Here’s what Heritage’s James Gattuso has to say, in “Free Lunches and Foodfights: Fannie and Freddie Say ‘No’ to Greens”:
Fannie Mae and Freddie Mac are not known for overly cautious mortgage financing. To the contrary, their open wallets helped fuel the credit crisis of 2008, and drove the two into federal receivership. To date, taxpayers have paid some $145 billion to keep them afloat, with no end in sight.
Thus, its rather surprising to see the two in court for being too stingy. But that’s exactly where they are, having been sued earlier this month by California for refusing to finance properties in the federal government’s “Property Assessed Clean Energy,” or PACE, program. And politicians who control them are lining up to force them to open up their wallets again.

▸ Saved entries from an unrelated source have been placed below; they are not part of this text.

(** What a call returns for a reply; [RpError] is redis++'s [ReplyError]. *)
Definition decode (r : kv_read) (ρ : reply) : result kv_value :=
  match r, ρ with
  | RGet _, RpNil | RHGet _ _ _, RpNil => Err NotFound
  | RGet _, RpBulk s | RHGet _ _ _, RpBulk s => Ok (VBytes s)
  | RListPrefix _, RpStrings l => Ok (VStrings l)
  | RHLen _, RpInt n => Ok (VLen n)
  | RHGetAll _, RpPairs l => Ok (VPairs l)
  | RPttlBatch ks, RpInts l => if Nat.eqb (length l) (length ks) then Ok (VTtls l) else Err Malformed
  | RHScan _ _ _, RpPage l n => Ok (VPage l n)
  | _, _ => Err IOError
  end.

(** [if (has_writes_) return InvalidArgument]; an empty PTTL batch sends nothing. *)
Definition guard_read (t : RedisKvTxn) (r : kv_read) : option (result kv_value) :=
  if has_writes t then Some (Err InvalidArgument) else
  match r with
  | RPttlBatch [] => Some (Ok (VTtls []))
  | _ => None
  end.

Definition watched_keys (r : kv_read) : list bytes :=
  match r with
  | RGet k | RListPrefix k | RHLen k | RHGetAll k | RHScan k _ _ => [k]
  | RHGet k _ w => if w then [k] else []
  | RPttlBatch ks => ks
  end.

Section Transactions.
Context `{Redis}.

(** ** Atomic meaning

    All reads see the dataset [d]; any call may also fail with a Redis error reply
    ([IOError]), after which nothing is queued. *)
Fixpoint atomic {A : Type} (d : dataset) (p : kvprog A) (t : RedisKvTxn) (out : A * RedisKvTxn) : Prop :=
  match p with
  | Ret a => out = (a, t)
  | Read r k =>
      match guard_read t r with
      | Some v => atomic d (k v) t out
      | None => ∃ ρ, (answers page_of d r ρ ∨ ρ = RpError) ∧ atomic d (k (decode r ρ)) t out
      end
  | Write w k => atomic d (k OK) (enqueue w t) out ∨ atomic d (k IOError) t out
  end.

(** The run with no failing call, as a function. *)
Fixpoint run {A : Type} (s : Store) (p : kvprog A) (t : RedisKvTxn) : A * RedisKvTxn :=
  match p with
  | Ret a => (a, t)
  | Read r k =>
      match guard_read t r with
      | Some v => run s (k v) t
      | None => run s (k (decode r (read_reply r s))) t
      end
  | Write w k => run s (k OK) (enqueue w t)
  end.

(** ** EXEC *)
Fixpoint exec_all (ws : list kv_write) (s : Store) : Store * bool :=
  match ws with
  | [] => (s, true)
  | w :: ws => let '(s1, ok) := exec_write w s in
               let '(s2, oks) := exec_all ws s1 in (s2, ok && oks)
  end.

(** An uncontended [Transact]: callback, then [Discard] or [Commit]. *)
Definition transact_now {A : Type} (p : kv A) (s : Store) : result A * Store :=
  match run s p new_txn with
  | (Err e, _) => (Err e, s)
  | (Ok a, t) => let '(s', ok) := exec_all (queued t) s in (if ok then Ok a else Err IOError, s')
  end.

(** ** Interleaving with other clients

    Other clients may replace the dataset between any two commands.  [dirty] records that
    a watched key was modified; it may be set spuriously (a rewrite of the same value),
    but while it is not, watched keys have kept their values. *)
Definition interfere (W : list bytes) (dirty : bool) (s : Store) (dirty' : bool) (s' : Store) : Prop :=
  (dirty = true → dirty' = true) ∧ (dirty' = false → ∀ k, k ∈ W → view s !! k = view s' !! k).

Inductive interleaved {A : Type} : kvprog A → list bytes → bool → RedisKvTxn → Store →
    A → bool → RedisKvTxn → Store → Prop :=
  | il_ret a W b t s : interleaved (Ret a) W b t s a b t s
  | il_env p W b t s b1 s1 a b' t' s' :
      interfere W b s b1 s1 → interleaved p W b1 t s1 a b' t' s' → interleaved p W b t s a b' t' s'
  | il_guard r k v W b t s a b' t' s' :
      guard_read t r = Some v → interleaved (k v) W b t s a b' t' s' →
      interleaved (Read r k) W b t s a b' t' s'
  | il_read r k W b t s b1 s1 ρ a b' t' s' :
      (* WATCH, then the command, with other clients in between *)
      guard_read t r = None → interfere (watched_keys r ++ W) b s b1 s1 →
      ρ = read_reply r s1 ∨ ρ = RpError →
      interleaved (k (decode r ρ)) (watched_keys r ++ W) b1 t s1 a b' t' s' →
      interleaved (Read r k) W b t s a b' t' s'
  | il_write w k W b t s a b' t' s' :
      interleaved (k OK) W b (enqueue w t) s a b' t' s' → interleaved (Write w k) W b t s a b' t' s'
  | il_write_error w k W b t s a b' t' s' :
      interleaved (k IOError) W b t s a b' t' s' → interleaved (Write w k) W b t s a b' t' s'.

(** One attempt of [Transact]: [None] is a retry; the list records the executed queues
    with the server state they were executed in. *)
Inductive attempt {A : Type} (p : kv A) : Store → option (result A) → list (Store * list kv_write) → Store → Prop :=
  | at_transport s s' :
      (* connecting, reading or queuing failed before EXEC *)
      attempt p s None [] s'
  | at_reply_error s s' : attempt p s (Some (Err IOError)) [] s'
  | at_discard s e b t s' :
      interleaved p [] false new_txn s (Err e) b t s' → attempt p s (Some (Err e)) [] s'
  | at_conflict s a t s' :
      interleaved p [] false new_txn s (Ok a) true t s' → attempt p s None [] s'
  | at_read_only s a t s' :
      interleaved p [] false new_txn s (Ok a) false t s' → has_writes t = false → attempt p s (Some (Ok a)) [] s'
  | at_read_only_error s a b t s' e :
      interleaved p [] false new_txn s (Ok a) b t s' → has_writes t = false →
      e = IOError ∨ e = Unavailable → attempt p s (Some (Err e)) [] s'
  | at_commit s a t s1 s2 :
      interleaved p [] false new_txn s (Ok a) false t s1 → has_writes t = true →
      exec_all (queued t) s1 = (s2, true) → attempt p s (Some (Ok a)) [(s1, queued t)] s2
  | at_partial s a t s1 s2 :
      interleaved p [] false new_txn s (Ok a) false t s1 → has_writes t = true →
      exec_all (queued t) s1 = (s2, false) → attempt p s (Some (Err IOError)) [(s1, queued t)] s2
  | at_unknown_applied s a t s1 s2 ok :
      interleaved p [] false new_txn s (Ok a) false t s1 → has_writes t = true →
      exec_all (queued t) s1 = (s2, ok) → attempt p s (Some (Err OutcomeUnknown)) [(s1, queued t)] s2
  | at_unknown_lost s a b t s' :
      interleaved p [] false new_txn s (Ok a) b t s' → has_writes t = true →
      attempt p s (Some (Err OutcomeUnknown)) [] s'.

(** [RedisMetaClient::Transact] with [retry_attempts_ = n]. *)
Inductive Transact {A : Type} (p : kv A) : nat → Store → result A → list (Store * list kv_write) → Store → Prop :=
  | tr_exhausted s : Transact p 0 s (Err Unavailable) [] s
  | tr_done n s r cs s' : attempt p s (Some r) cs s' → Transact p (S n) s r cs s'
  | tr_retry n s s1 r cs s' :
      attempt p s None [] s1 → Transact p n s1 r cs s' → Transact p (S n) s r cs s'.

(** Every read watches the keys it depends on ([ReadMode::kWatched], the default). *)
Definition watched_read (r : kv_read) : Prop := match r with RHGet _ _ w => w = true | _ => True end.
Fixpoint watched_only {A : Type} (p : kvprog A) : Prop :=
  match p with
  | Ret _ => True
  | Read r k => watched_read r ∧ ∀ v, watched_only (k v)
  | Write _ k => ∀ v, watched_only (k v)
  end.
Lemma index_step_refines d L op res d' :
  index_refines d L → slice_op_typed op → index_step d op res d' → ∃ L', log_step L op res L' ∧ index_refines d' L'.
Proof.
  intros Href Hty. destruct 1 as [d id r d' res Hc Hres|d id r e t Ha|d id r e He|d id r res d' Hc]; destruct Hty as [Hid Hf].
  - destruct (CreateIndex_commits _ _ _ _ _ Href Hid Hf Hc) as [HL Hr]. eexists. split; [|exact Hr].
    destruct Hres as [->| ->]; [|apply log_unknown]; by apply log_create.
  - exists L. split; [|done]. by eapply CreateIndex_errors.
  - exists L. split; [|done]. apply log_failed. set_solver.
  - destruct Hc as [d res d' E|d|d|d res d' E]; try (exists L; split; [apply log_failed; set_solver|done]).
    + by eapply AppendRecord_spec.
    + destruct (AppendRecord_spec _ _ _ _ _ _ Href Hid Hf E) as (L' & Hs & Hr).
      exists L'. split; [|done]. destruct res as [[]|e]; [by apply log_unknown|].
      inversion Hs; subst; first [by apply log_unknown|apply log_failed; set_solver].
Qed.

Lemma DecodeRecords_encode l :
  Forall (λ r, record_fields r ∧ ValidateRecord r chunk_size = OK) l → DecodeRecords (EncodeRecord <$> l) = Ok l.
Proof.
  induction 1 as [|r l [Hf Hv] _ IH]; cbn; [done|].
  rewrite (proj2 (DecodeRecord_iff (EncodeRecord r) chunk_size r)) by done. cbn. by rewrite IH.
Qed.
Lemma AttachPrepared_frame d i index c end_ expected n d' :
  0 ≤ i → 0 ≤ index → own_keys prefix d →
  cut_state (AttachPrepared prefix chunk_size now i index c end_ expected) d n tt d' →
  (∀ j k, 0 ≤ j → 0 ≤ k → j ≠ i ∨ k ≠ index → attachment_at prefix d' j k = attachment_at prefix d j k) ∧
  (∀ j, 0 ≤ j → j ≠ i → inode_at prefix d' j = inode_at prefix d j).
Proof.
  intros Hi Hidx Hown (t & Ha & ->). apply AttachPrepared_inv in Ha as (x & h & Hpc & Hx & Hv & Hh & ->).
  destruct Hpc as (Hxi & _). rewrite (Hown i x Hi Hxi). split.
  - intros j k Hj Hk Hne. unfold attachment_at. rewrite lookup_apply_writes.
    destruct n as [|[|n]]; cbn [take]; rewrite ?take_nil; [done|by key_values|].
    destruct (decide (j = i)) as [->|Hji]; [|by key_values]. key_values.
    rewrite (field_of_hset _ _ _ _ _ _ Hh), decide_False; [done|]. rewrite to_string_eq by done. by destruct Hne.
  - intros j Hj Hne. unfold inode_at. rewrite lookup_apply_writes.
    destruct n as [|[|n]]; cbn [take]; rewrite ?take_nil; [done|by key_values|by key_values].
Qed.

(** C18: attaching a chunk publishes it only under the size that covers it.  Whatever
    prefix of the transaction the server executes, the file was unchanged since the
    writer looked (size, empty slot, EOF boundary, no immutable or append-only flag), the
    outcome is nothing, the new size over a hole, or the attachment with the new size,
    the chunk starts below that size, and no other inode or attachment changes. *)
Theorem AttachPrepared_publishes d i index c end_ expected n d' :
  in_range_signed 64 now → 0 < chunk_size < 2 ^ 64 → in_range 64 end_ → 0 ≤ i → 0 ≤ index → 0 ≤ c →
  own_keys prefix d →
  cut_state (AttachPrepared prefix chunk_size now i index c end_ expected) d n tt d' →
  (∃ x, publication_checks d i index None expected x ∧
    attach_outcome d d' i index c x (written_inode now x end_) ∧
    index * chunk_size < size (attr (written_inode now x end_)) ∧
    ((2 ≤ n)%nat → attachment_at prefix d' i index = Some c)) ∧
  (∀ j k, 0 ≤ j → 0 ≤ k → j ≠ i ∨ k ≠ index → attachment_at prefix d' j k = attachment_at prefix d j k) ∧
  (∀ j, 0 ≤ j → j ≠ i → inode_at prefix d' j = inode_at prefix d j).
Proof.
  intros Hnow Hcs Hend Hi Hidx Hc Hown Hcut. split; [|by eapply AttachPrepared_frame].
  pose proof Hcut as (t & Ha & _). apply AttachPrepared_inv in Ha as (_ & _ & _ & _ & Hv & _ & _).
  apply ValidateFileChunkWrite_OK in Hv as (_ & Hpos & _); [|done|done|done].
  destruct (AttachPrepared_states _ _ _ _ _ _ _ _ Hnow Hend Hi Hc Hown Hcut) as (x & ? & _ & ? & ?).
  exists x. split; [done|]. split; [done|]. split; [|done].
  unfold written_inode, Touch. cbn [attr set_attr]. rewrite touch_attr_size. cbn [size set_size]. lia.
Qed.
End Attachments.

Section Snapshots.
Context `{Redis} `{!RedisLaws} `{FollyFormat} `{!FollyFormatLaws} `{FollyIO} `{!FollyIOLaws}.
Context (prefix : bytes).

Lemma parse_page_app l l' ms :
  parse_page (l ++ l') = Ok ms ↔ ∃ a b, parse_page l = Ok a ∧ parse_page l' = Ok b ∧ ms = a ++ b.
Proof.
  revert ms. induction l as [|[f v] l IH]; intros ms; cbn.
  - split; [intros E; by exists [], ms|]. intros (a & b & [= <-] & E & ->). done.
  - destruct (from_chars f) as [k|]; [|by split; [|intros (?&?&?&_)]].
    destruct (ParseAttachedChunkID v) as [c|]; cbn; [|by split; [|intros (?&?&?&_)]].
    rewrite bind_Ok. split.
    + intros (r & (a & b & Ea & Eb & ->)%IH & [= <-]). rewrite Ea, Eb. eauto.
    + intros (a & b & Ea & Eb & ->). apply bind_Ok in Ea as (a' & Ea & [= <-]).
      eexists. split; [|done]. apply IH. eauto.
Qed.

Lemma parse_page_elem l ms m :
  parse_page l = Ok ms →
  m ∈ ms ↔ ∃ f v, (f, v) ∈ l ∧ from_chars f = Some (cm_index m) ∧ ParseAttachedChunkID v = Ok (cm_chunk_id m).
Proof.
  revert ms. induction l as [|[f v] l IH]; intros ms; cbn.
  - intros [= <-]. split; [by intros ?%elem_of_nil|]. by intros (? & ? & ?%elem_of_nil & _).
  - destruct (from_chars f) as [k|] eqn:Ef; [|done]. destruct (ParseAttachedChunkID v) as [c|] eqn:Ev; [|done]. cbn.
    intros (ms' & E & [= <-])%bind_Ok. rewrite elem_of_cons, (IH ms' E). split.
    + intros [->|(f' & v' & ? & ? & ?)]; [exists f, v|exists f', v']; (split; [|done]); [by left|by right].
    + intros (f' & v' & Hin & Hf & Hv). apply elem_of_cons in Hin as [[= -> ->]|Hin].
      * left. destruct m. cbn in *. congruence.
      * right. eauto 10.
Qed.

Lemma scan_mappings_Ok d i fuel c acc t ms t' :
  atomic d (scan_mappings prefix fuel i c acc) t (Ok ms, t') →
  t' = t ∧ ∃ h l n ms', hash_at d (ChunkRefs prefix i) = Some h ∧ scan_chain page_of h c l 0 n ∧
    parse_page l = Ok ms' ∧ ms = acc ++ ms'.
Proof.
  revert c acc. induction fuel as [|fuel IH]; intros c acc; cbn [scan_mappings]; [done|].
  intros Ha. apply atomic_kv_bind in Ha as ([page next] & t1 & Hs & Ha).
  apply atomic_HScan in Hs as (-> & Hpage & _). destruct (Hpage page next eq_refl) as (_ & h & Hh & Hp).
  inv_kv. destruct (Z.eqb_spec next 0) as [->|Hne].
  - inv_kv. subst ms. split; [done|]. exists h, page, 1%nat, x. split_and!; try done. by constructor.
  - apply IH in Ha as (-> & h' & l & n & ms' & Hh' & Hc & Hm & ->). split; [done|].
    assert (h' = h) as -> by congruence. exists h, (page ++ l), (S n), (x ++ ms'). split; [done|].
    split; [by eapply scan_more|]. split; [|by rewrite app_assoc]. apply parse_page_app. eauto.
Qed.

Lemma parse_page_Err l e : parse_page l = Err e → e = Malformed.
Proof.
  induction l as [|[f v] l IH]; cbn; [done|]. destruct (from_chars f); [|by intros [= <-]].
  unfold ParseAttachedChunkID. destruct (from_chars v) as [c|]; [|by intros [= <-]].
  destruct (_ || _); [by intros [= <-]|]. cbn. destruct (parse_page l); [done|]. cbn. intros [= ->]. by apply IH.
Qed.

(** Running out of fuel means having read that many pages without an end. *)
Lemma scan_mappings_Internal d i fuel c acc t t' :
  has_writes t = false → atomic d (scan_mappings prefix (S fuel) i c acc) t (Err Internal, t') →
  ∃ h l c', hash_at d (ChunkRefs prefix i) = Some h ∧ scan_chain page_of h c l c' (S fuel) ∧ c' ≠ 0.
Proof.
  intros Hw. revert c acc. induction fuel as [|fuel IH]; intros c acc Ha;
    (apply atomic_kv_bind_Err in Ha as [Ha|([page next] & t1 & Hs & Ha)];
      [apply atomic_HScan in Ha as (_ & _ & He); destruct (He Internal eq_refl) as [?|[? _]]; congruence|]);
    apply atomic_HScan in Hs as (-> & Hpage & _); destruct (Hpage page next eq_refl) as (_ & h & Hh & Hp);
    (apply atomic_kv_bind_Err in Ha as [Ha|(ms & t1 & Hl & Ha)];
      [apply atomic_lift in Ha as [Ha _]; symmetry in Ha; by apply parse_page_Err in Ha|]);
    apply atomic_lift in Hl as [_ ->]; cbv zeta in Ha; destruct (Z.eqb_spec next 0) as [->|Hne]; try discriminate Ha.
  - exists h, page, next. split; [done|]. split; [by constructor|done].
  - destruct (IH _ _ Ha) as (h' & l & c' & Hh' & Hc & Hne'). assert (h' = h) as -> by congruence.
    exists h, (page ++ l), c'. split; [done|]. split; [by eapply scan_more|done].
Qed.

Lemma scan_chain_sound h c l c' n f v : scan_chain page_of h c l c' n → (f, v) ∈ l → h !! f = Some v.
Proof.
  induction 1 as [c l c' Hp|c l c' l' c'' n Hp _ _ IH]; [by eapply scan_sound|].
  intros [Hin|Hin]%elem_of_app; [by eapply scan_sound|by apply IH].
Qed.

Definition refs_canonical (d : dataset) (i : Z) : Prop :=
  ∀ f v, field_of (d !! ChunkRefs prefix i) f = Some v → ∃ k, in_range 64 k ∧ f = to_string k.

Lemma has_duplicate_false l :
  StronglySorted (key_le cm_index) l → has_duplicate l = false → StronglySorted mapping_lt l.
Proof.
  induction 1 as [|a l Hs IH Ha]; cbn [has_duplicate]; [constructor|]. destruct l as [|b l]; [repeat constructor|].
  intros [Hne Hd]%orb_false_iff. specialize (IH Hd). constructor; [done|].
  apply Forall_cons in Ha as [Hab Ha]. inversion IH as [|?? _ Hb]; subst. zify_bools. unfold key_le, mapping_lt in *.
  constructor; [lia|]. eapply Forall_impl; [exact Hb|]. cbn. lia.
Qed.

Lemma hash_at_field d k h f : hash_at d k = Some h → field_of (d !! k) f = h !! f.
Proof. unfold hash_at, field_of. destruct (d !! k) as [[]|]; intros [= <-]; by rewrite ?lookup_empty. Qed.

Lemma mapping_ext (m : ChunkMapping) : m = mkChunkMapping (cm_index m) (cm_chunk_id m).
Proof. by destruct m. Qed.

(** The snapshot of a file is its inode and exactly its attachments, in index order. *)
Lemma ReadFileMappingSnapshot_Ok d fuel i t snap t' :
  atomic d (ReadFileMappingSnapshot prefix fuel i) t (Ok snap, t') → refs_canonical d i →
  t' = t ∧ has_writes t = false ∧ inode_at prefix d i = Some (fms_inode snap) ∧ inode_record_ok (fms_inode snap) ∧
  IsRegular (fms_inode snap) = true ∧
  (∃ h, hash_at d (ChunkRefs prefix i) = Some h) ∧ StronglySorted mapping_lt (fms_mappings snap) ∧
  Forall (λ m, in_range 64 (cm_index m) ∧ 0 < cm_chunk_id m ≤ kMaxChunkIDValue) (fms_mappings snap) ∧
  ∀ index c, in_range 64 index →
    mkChunkMapping index c ∈ fms_mappings snap ↔ attachment_at prefix d i index = Some c.
Proof.
  unfold ReadFileMappingSnapshot. intros Ha Hcan. inv_meta.
  match goal with S : atomic _ (scan_mappings _ _ _ _ _) _ _ |- _ =>
    apply scan_mappings_Ok in S as (-> & h & l & n & ms & Hh & Hc & Hp & ->) end.
  inv_kv. subst snap. inv_result. cbn [fms_inode fms_mappings app].
  do 5 (split; [done|]). split; [eauto|].
  split; [apply has_duplicate_false; [apply sort_by_StronglySorted|done]|].
  assert (∀ m, m ∈ ms ↔ ∃ f v, (f, v) ∈ l ∧ from_chars f = Some (cm_index m) ∧ ParseAttachedChunkID v = Ok (cm_chunk_id m))
    as Hel by (intros; by apply parse_page_elem). split.
  - apply Forall_forall. intros m. rewrite sort_by_Permutation, Hel. intros (f & v & _ & Hf & Hv).
    split; [by eapply from_chars_range|]. unfold ParseAttachedChunkID in Hv.
    destruct (from_chars v) as [c|] eqn:Ec; [|done]. pose proof (from_chars_range _ _ Ec) as [? _].
    rewrite Z.gtb_ltb in Hv. destruct (Z.eqb_spec c 0), (Z.ltb_spec kMaxChunkIDValue c); try done.
    injection Hv as <-. lia.
  - intros index c Hidx. rewrite sort_by_Permutation, Hel. cbn [cm_index cm_chunk_id]. unfold attachment_at, chunk_of.
    rewrite (hash_at_field _ _ _ _ Hh). split.
    + intros (f & v & Hin & Hf & Hv).
      pose proof (scan_chain_sound _ _ _ _ _ _ _ Hc Hin) as Hfv.
      destruct (Hcan f v) as (k & Hk & ->); [by rewrite (hash_at_field _ _ _ _ Hh)|].
      rewrite from_chars_to_string in Hf by done. injection Hf as ->. by rewrite Hfv, Hv.
    + destruct (h !! to_string index) as [v|] eqn:Ev; [|done].
      destruct (ParseAttachedChunkID v) eqn:Ep; [|done]. intros [= ->].
      exists (to_string index), v. split; [by eapply scan_complete|]. split; [by apply from_chars_to_string|done].
Qed.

This Obama-backed program, funded by Washington and administered by state and local governments, provides up-front financing for homeowners to make improvements in their home to increase energy efficency. In return, the property owner pays back the loan over time through a voluntary increase in his or her property taxes.
In effect, the PACE loans become secured debt, with priority over all other lenders. It didn’t take long for Fannie and Freddie to see — correctly — that this put their own stakes at risk. The two have long required that there be no creditor with priority over them in properties they finance. And, with the two $145 billion in hock, now was not the time to bend the rules. In May, they said they would not finance mortgages for properties with PACE debt. This has put the whole PACE program in doubt.
Thus the California lawsuit, filed by Jerry Brown, which claims that Fannie and Freddie don’t understand the program. At the same time, legislation has been introduced in the House and Senate to force the two to finance PACE-encumbered property.
Fannie and Freddie should get praise, not subpoenas, for this decision. Defenders of PACE seem to see it as a classic free lunch: all meal and no tab. Unlikely as it seems, it took these two firms — once hosts of their own free lunches — to say ‘no’ to this meal.
The question now is whether they will — or will be allowed to — stand firm. As government-run enterprises, the two are hardly in a position to ignore politics. And its been clear for some time that Fannie and Freddie are viewed as tools of administration policy. A real food fight may be on the way.